Return the run of lines below that opens with the line containing "(** A disk that" and closes with the line containing "as [E|E]; [discriminate|].", keeping each one exact.
********
Lemma fallback_links_aligned_witness :
  find_doi_column two_row_sheet = Some "doi " /\
  clean_dois (column two_row_sheet "doi ") !! 0 = Some (1, "10.1234/abc.def") /\
  exists link,
    (read_references (Some two_row_sheet)).1 !! 0 = Some "10.1234/abc.def" /\
    (read_references (Some two_row_sheet)).2 !! 0 = Some link /\
    re_search (Py.strip (astype_str (cell two_row_sheet "doi " 1)))
    = Some "10.1234/abc.def" /\
    forall u,
      link = Some u <->
      link_column ∈ columns two_row_sheet /\
      exists s, cell two_row_sheet link_column 1 = CStr s /\ u = Py.strip s /\
        (Py.startswith "http://" u = true \/ Py.startswith "https://" u = true).
Proof.
  assert (H1 : find_doi_column two_row_sheet = Some "doi ") by reflexivity.
  assert (H2 : clean_dois (column two_row_sheet "doi ") !! 0
               = Some (1, "10.1234/abc.def")) by reflexivity.
  exact (conj H1 (conj H2
           (fallback_links_aligned two_row_sheet "doi " 0 1 "10.1234/abc.def"
              H1 H2))).
Defined.

(** The scenarios of the specification. *)
Example doi_cell_trimmed :
  read_references (Some (one_row_sheet " 10.1038/s41586-020-2649-2 "))
  = (["10.1038/s41586-020-2649-2"], [None]).
Proof. reflexivity. Qed.

Example doi_cell_without_doi :
  read_references (Some (one_row_sheet "n/a")) = ([], []).
Proof. reflexivity. Qed.

Example ftp_link_discarded : clean_link (CStr "ftp://x") = None.
Proof. reflexivity. Qed.

Example two_row_sheet_references :
  read_references (Some two_row_sheet)
  = (["10.1234/abc.def"], [Some "https://example.org/a.pdf"]).
Proof. reflexivity. Qed.

(** ** Fetcher and validator *)

(** A body of [n] characters. *)
Fixpoint padding (n : nat) : string :=
  match n with
  | 0 => EmptyString
  | S n' => String "x" (padding n')
  end.

(** Every request is answered with [r]. *)
Definition answering (r : Response) : Env :=
  {| net := fun _ _ => Responded r; disk := fun _ => no_faults |}.

Definition html_page : Response :=
  {| status_code := 200; content_type := Some "text/html";
     content := padding 1001; json := None |}.

Definition not_found_page : Response :=
  {| status_code := 404; content_type := Some "text/html";
     content := "Not Found"; json := None |}.

(** A disk that already holds a three-byte file at [pdfs/a.pdf]. *)
Definition stale : World := {| files := {["pdfs/a.pdf" := "old"]}; trace := [] |}.

(** A file the validator accepts. *)
Definition valid_pdf (data : string) : Prop :=
  1000 <= String.length data /\ Py.startswith "%PDF" data = true.

(** The invariant as the specification states it: after a call, no file
    at the path, or a file of at least 1000 bytes that starts with
    [%PDF], or the signature check could not be done; and success means
    such a file. *)
Definition leaves_valid_pdf_or_nothing
    (env : Env) (url : pyval) (save_path : string) (w : World) : Prop :=
  forall ok msg w',
    download_pdf env url save_path w = (Ok (ok, msg), w') ->
    (files w' !! save_path = None
     \/ (exists data, files w' !! save_path = Some data /\ valid_pdf data)
     \/ msg = msg_sig_failed) /\
    (ok = true -> exists data, files w' !! save_path = Some data /\ valid_pdf data).

Lemma length_padding n : String.length (padding n) = n.
Proof. induction n as [|n IH]; simpl; [done | by rewrite IH]. Qed.
(** X10: a request goes to the model exactly when a model is loaded and the
    run submits a non-empty text that is not the reset command, with the
    language unchanged and the button not pressed. *)
Theorem model_called_iff (chatbot_chain : option ChatGroq) (ev : Event)
    (w : World) :
  is_Some (request (handle chatbot_chain ev w))
  <-> exists llm text,
        chatbot_chain = Some llm /\ submits ev w text
        /\ ~ is_reset_command text.
Proof.
  rewrite handle_request. split.
  - intros [req Hreq].
    destruct (script_request _ _ _ _ Hreq) as (Hl & _).
    revert Hreq. unfold script.
    rewrite bool_decide_eq_false_2 by (simpl; auto).
    destruct (new_chat_button ev) eqn:Hb; [discriminate|].
    destruct (chat_input ev) as [text|] eqn:Hc; [|discriminate].
    destruct (Str.truthy text) eqn:Ht; [|discriminate]. cbn [negb].
    destruct chatbot_chain as [llm|]; [|discriminate].
    unfold chat_turn.
    destruct (String.eqb_spec (Str.strip (Str.lower text)) "forget everything")
      as [E|E]; [discriminate|].
    intros _. exists llm, text. split; [done|]. split; [|exact E].
    repeat split; try done. by intros ->.
  - intros (llm & text & -> & Hs & Hn).
    rewrite (script_submits (Some llm) ev w text Hs). unfold chat_turn.
    destruct (String.eqb_spec (Str.strip (Str.lower text)) "forget everything")
      as [E|_]; [by destruct Hn|]. by eexists.
Qed.







(** ** Further properties: the trimmer *)

Section TrimmerMore.

Variable token_counter : list BaseMessage -> nat.
Implicit Types (l r : list BaseMessage) (n idx budget : nat).

(** When the whole list fits, the whole list is the fitting prefix. *)
Lemma fitting_prefix_all budget r :
  token_counter r ≤ budget ->
  fitting_prefix token_counter budget r (length r) = length r.
Proof.
  intros Hfit. destruct (length r) as [|n] eqn:E; [done|].
  cbn [fitting_prefix]. rewrite <- E, firstn_all.
  by apply Nat.leb_le in Hfit as ->.
Qed.

Lemma end_on_human_stays r k c :
  r !! k = Some (HumanMessage c) -> end_on_human r (S k) = S k.
Proof. intros H. cbn [end_on_human]. by rewrite H. Qed.

Lemma end_on_human_none r idx :
  Forall (fun m => is_human m = false) r -> end_on_human r idx = 0.
Proof.
  intros Hr. induction idx as [|k IH]; [done|].
  cbn [end_on_human].
  destruct (r !! k) as [m|] eqn:E; [|exact IH].
  rewrite Forall_forall in Hr.
  assert (Hm : is_human m = false).
  { apply Hr. apply list_elem_of_lookup. eauto. }
  by destruct m.
Qed.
********
Reply
(** A disk that already holds a three-byte file at [pdfs/a.pdf]. *)
Definition stale : World := {| files := {["pdfs/a.pdf" := "old"]}; trace := [] |}.

(** A file the validator accepts. *)
Definition valid_pdf (data : string) : Prop :=
  1000 <= String.length data /\ Py.startswith "%PDF" data = true.

(** The invariant as the specification states it: after a call, no file
    at the path, or a file of at least 1000 bytes that starts with
    [%PDF], or the signature check could not be done; and success means
    such a file. *)
Definition leaves_valid_pdf_or_nothing
    (env : Env) (url : pyval) (save_path : string) (w : World) : Prop :=
  forall ok msg w',
    download_pdf env url save_path w = (Ok (ok, msg), w') ->
    (files w' !! save_path = None
     \/ (exists data, files w' !! save_path = Some data /\ valid_pdf data)
     \/ msg = msg_sig_failed) /\
    (ok = true -> exists data, files w' !! save_path = Some data /\ valid_pdf data).

Lemma length_padding n : String.length (padding n) = n.
Proof. induction n as [|n IH]; simpl; [done | by rewrite IH]. Qed.
(** X10: a request goes to the model exactly when a model is loaded and the
    run submits a non-empty text that is not the reset command, with the
    language unchanged and the button not pressed. *)
Theorem model_called_iff (chatbot_chain : option ChatGroq) (ev : Event)
    (w : World) :
  is_Some (request (handle chatbot_chain ev w))
  <-> exists llm text,
        chatbot_chain = Some llm /\ submits ev w text
        /\ ~ is_reset_command text.
Proof.
  rewrite handle_request. split.
  - intros [req Hreq].
    destruct (script_request _ _ _ _ Hreq) as (Hl & _).
    revert Hreq. unfold script.
    rewrite bool_decide_eq_false_2 by (simpl; auto).
    destruct (new_chat_button ev) eqn:Hb; [discriminate|].
    destruct (chat_input ev) as [text|] eqn:Hc; [|discriminate].
    destruct (Str.truthy text) eqn:Ht; [|discriminate]. cbn [negb].
    destruct chatbot_chain as [llm|]; [|discriminate].
    unfold chat_turn.
    destruct (String.eqb_spec (Str.strip (Str.lower text)) "forget everything")
      as [E|E]; [discriminate|].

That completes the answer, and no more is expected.